今回のAR宙凧は場面として下記の3つのパートで構成されています。

  1. 体験者の視点で凧を上げて空に昇っていくのを見守る地上パート(AR)

  2. 凧を見下ろす位置にあるカメラ視点で凧が宇宙まで到達し、最終的に地上に落ちていく姿を見る上空パート(AR・VR)

  3. 体験者の視点で帰ってきた凧と再会する地上パート(AR)

1と3は体験者の視点から見るARなのですが、2は体験者の視点(AR)+凧を上から見下ろす視点(VR)となっています。
本来上空には現実のカメラはないため見下ろすことは不可能なはずなのですが、それをVRのバーチャルな視点から本当にカメラが録っているように表現しています。

凧を見上げる体験者の視点 この時点では通常のAR
凧を見下ろすバーチャルな視点 左下に体験者視点のカメラもある

現実のカメラからバーチャルのカメラに切り替えると、その差で違和感が生じるのですが、今回その違和感をできるだけ小さくするために凧が上空に上って小さくなり見えにくくなるタイミングでバーチャルのカメラに切り替える手法を取りました。
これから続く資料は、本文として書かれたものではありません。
(** X20: writing back with [write_file] what [read_file] returned
    leaves a file without carriage returns (reading turns CR LF and a lone
    CR into LF), and leaves the text as it was when it had none. *)
Theorem write_file_after_read_file
    (self : FileProcessor) (text : string) (w : world) :
  files w !! filename self = Some text ->
  exists text',
    files (snd (FileProcessorMethods.write_file self
                  (fst (FileProcessorMethods.read_file self w))
                  (snd (FileProcessorMethods.read_file self w))))
      !! filename self
    = Some text'
    /\ Forall (fun c => Ascii.eqb c CR = false) (chars_of text')
    /\ (Forall (fun c => Ascii.eqb c CR = false) (chars_of text) ->
        text' = text).
Proof.
  intros Hf. unfold FileProcessorMethods.read_file,
    FileProcessorMethods.write_file, write_text.
  rewrite Hf. cbn [fst snd files]. rewrite lookup_insert_eq.
  eexists. split; [reflexivity|].
  rewrite FileMore.chars_of_join, FileMore.map_chars_of_str.
  unfold FileProcessorMethods.readlines.
  rewrite FileMore.readlines_from_concat. cbn [app]. split.
  - eapply FileMore.translate_has_no_cr. apply le_n.
  - intros Hcr. rewrite <- (StoreFacts.str_chars_of text) at 2.
    rewrite <- (StoreFacts.str_chars_of (fold_right _ _ _)).
    f_equal. rewrite FileMore.chars_of_join, FileMore.map_chars_of_str.
    rewrite FileMore.readlines_from_concat. cbn [app].
    now apply FileMore.translate_no_cr.
Qed.

Lemma write_file_after_read_file_witness :
  exists text',
    files (snd (FileProcessorMethods.write_file {| filename := "notes.txt" |}
                  (fst (FileProcessorMethods.read_file
                          {| filename := "notes.txt" |}
                          {| files := {[ "notes.txt"%string :=
                                           String "a" (String CR
                                             (String LF "b")) ]};
                             opened := [] |}))
                  (snd (FileProcessorMethods.read_file
                          {| filename := "notes.txt" |}
                          {| files := {[ "notes.txt"%string :=
                                           String "a" (String CR
                                             (String LF "b")) ]};
                             opened := [] |}))))
      !! filename {| filename := "notes.txt" |}
    = Some text'
    /\ Forall (fun c => Ascii.eqb c CR = false) (chars_of text')
    /\ (Forall (fun c => Ascii.eqb c CR = false)
          (chars_of (String "a" (String CR (String LF "b")))) ->
        text' = String "a" (String CR (String LF "b"))).
Proof.
  apply (write_file_after_read_file {| filename := "notes.txt" |}
           (String "a" (String CR (String LF "b")))
           {| files := {[ "notes.txt"%string :=
                            String "a" (String CR (String LF "b")) ]};
              opened := [] |}).
  apply lookup_singleton_eq.
Defined.
(** ** Codec instances *)

#[export] Instance char_codec : Codec writeChar (λ _, readChar) is_byte.
Proof.
  intros a pre post e Ha _. unfold writeChar, readChar. rewrite u8_small by done.
  cbn [app]. by rewrite peek_app.
Qed.

#[export] Instance int_codec : Codec writeInt (λ _, readInt) is_u16.
Proof.
  intros a pre post e Ha _. rewrite writeInt_u16 by done. cbn [app].
  rewrite readInt_bytes. apply (f_equal Some), pair_eq. split; [lia|done].
Qed.

#[export] Instance int4_codec : Codec writeInt4 (λ _, readInt4) (λ n, 0 ≤ n < 2 ^ 31).
Proof.
  intros a pre post e Ha _. rewrite writeInt4_small by done. cbn [app].
  rewrite readInt4_bytes. apply (f_equal Some), pair_eq. split; [|done].
  rewrite s32_small; lia.
Qed.

Definition readVBI_value : reader Z := r ← readVBI; mret (snd r).

#[export] Instance VBI_codec : Codec MQTTPacket_encode (λ _, readVBI_value) (λ n, 0 ≤ n < 2 ^ 28).
Proof.
  intros a pre post e Ha _. unfold readVBI_value, mbind, reader_bind, readVBI.
  by rewrite decodeBuf_encode.
Qed.

Definition short_bytes (s : list Z) : Prop := len s < 65536.

Lemma LenString_read s pre post e : short_bytes s → len pre + len (writeMQTTLenString s) ≤ e →
  MQTTLenStringRead e (pre ++ writeMQTTLenString s ++ post) (len pre) =
    Some ((2 + len s, (Some (len s), Some s)), len pre + len (writeMQTTLenString s)).
Proof.
  unfold short_bytes, writeMQTTLenString. intros Hs He.
  rewrite length_app, Nat2Z.inj_add, writeInt_len in *.
  unfold MQTTLenStringRead, mbind, reader_bind, tell.
  rewrite (proj2 (Z.ltb_lt 1 _)) by lia. rewrite <-app_assoc.
  rewrite (int_codec (len s) pre (s ++ post) e) by (unfold is_u16; lens).
  rewrite writeInt_len. rewrite (proj2 (Z.leb_le _ _)) by lia.
  rewrite app_assoc.
  replace (len pre + 2) with (len (pre ++ writeInt (len s))) at 1 by lens.
  rewrite read_bytes_at. apply (f_equal Some), pair_eq. split; [done|lens].
Qed.

Lemma UTF_read s pre post e : short_bytes s → len pre + len (writeUTF s) ≤ e →
  readUTFlen e (pre ++ writeUTF s ++ post) (len pre) =
    Some ((Some s, Some (len s)), len pre + len (writeUTF s)).
Proof.
  unfold short_bytes, writeUTF. intros Hs He. rewrite s32_small in * by lia.
  rewrite length_app, Nat2Z.inj_add, writeInt_len in *.
  unfold readUTFlen, mbind, reader_bind, tell.
  rewrite (proj2 (Z.ltb_lt 1 _)) by lia. rewrite <-app_assoc.
  rewrite (int_codec (len s) pre (s ++ post) e) by (unfold is_u16; lens).
  rewrite writeInt_len. rewrite (proj2 (Z.leb_le _ _)) by lia.
  rewrite app_assoc.
  replace (len pre + 2) with (len (pre ++ writeInt (len s))) at 1 by lens.
  rewrite read_bytes_at. apply (f_equal Some), pair_eq. split; [done|lens].
Qed.

Lemma u8_opp x : 0 ≤ x < 256 → u8 (- x) = if x =? 0 then 0 else 256 - x.
Proof. unfold u8. intros. case_leb. Qed.

(** The bytes that [writeInt4] produces when its [int] parameter is negative:
    each of them is truncated towards zero on its own. *)
Lemma writeInt4_negative m : 0 < m ≤ 2 ^ 31 →
  writeInt4 (2 ^ 32 - m) =
    [u8 (- (m / 16777216)); u8 (- (m mod 16777216 / 65536));
     u8 (- (m mod 65536 / 256)); u8 (- (m mod 256))].
Proof.
  intros Hm. unfold writeInt4. cbv zeta. replace (s32 (2 ^ 32 - m)) with (- m) by (unfold s32; lia).
  rewrite !Z.rem_opp_l', !Z.quot_opp_l by lia.
  rewrite !Z.rem_mod_nonneg by lia. rewrite !Z.quot_div_nonneg by lia.
  repeat (apply (f_equal2 cons); [lia || (f_equal; lia)|]). done.
Qed.

(** ** Properties *)

(** C20: round trip of the variable byte integers: every length below 2^28 is
    encoded in [MQTTPacket_VBIlen] bytes, and decoding them at any place of any
    buffer gives the length back and moves the cursor by exactly the bytes
    written. *)
Theorem VBI_roundtrip n pre post : 0 ≤ n < 2 ^ 28 →
  readVBI (pre ++ MQTTPacket_encode n ++ post) (len pre) =
    Some ((MQTTPacket_VBIlen n, n), len pre + len (MQTTPacket_encode n)) ∧
  len (MQTTPacket_encode n) = MQTTPacket_VBIlen n ∧ bytes_ok (MQTTPacket_encode n).
Proof.
  intros Hn. unfold readVBI. rewrite decodeBuf_encode by done.
  rewrite encode_len by done. split; [done|]. split; [done|]. apply encode_loop_bytes. lia.
Qed.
さらにバーチャルのカメラに切り替わった後に映る地上に国土地理院の航空写真を利用することであたかも地上が映っているように見せかけています。

新宿中央公園の航空写真を地上として表示

完全に違和感がないとは言えないのですが、これら2つの工夫でスムーズなARからVRへの切り替えを実現することができました。

バイブレーションによるインタラクション効果

AR宙凧では凧が空から宇宙まで上がるまでに様々な出来事が発生します。
至近距離で飛ぶ飛行機や飛ぶクジラとの遭遇、雲やオーロラを突き抜け最後は大気圏突破時の熱にさらされながら宇宙に飛び出します。

大気圏突破時は凧が燃える

これらの出来事が発生する際、モバイル端末のバイブレーションをタイミングを合わせて実行するようにしていました。
バイブレーション1つだと効果は薄いですが、画面揺れの演出、SEもさらに足すことで迫力の大気圏突入シーンを表現することができました。

おわりに

紹介した3つの工夫を取り入れ、さらにfujitoさんとSatoh瞳さんの力をお借りすることでAR宙凧は完成しました。
発端となったwithARハッカソンでは残念ながら受賞はできなかったのですが、その後にいがたデジコングランプリ 2023のXR部門に応募したところ、なんとグランプリを取ることができました。


そういえばもうすぐ1月ですね。
1月といえば凧あげですね。
AR宙凧は室外で青空があればどなたでも凧あげ体験が可能です!
もし来年のお正月の凧あげにAR宙凧をよろしくお願いします。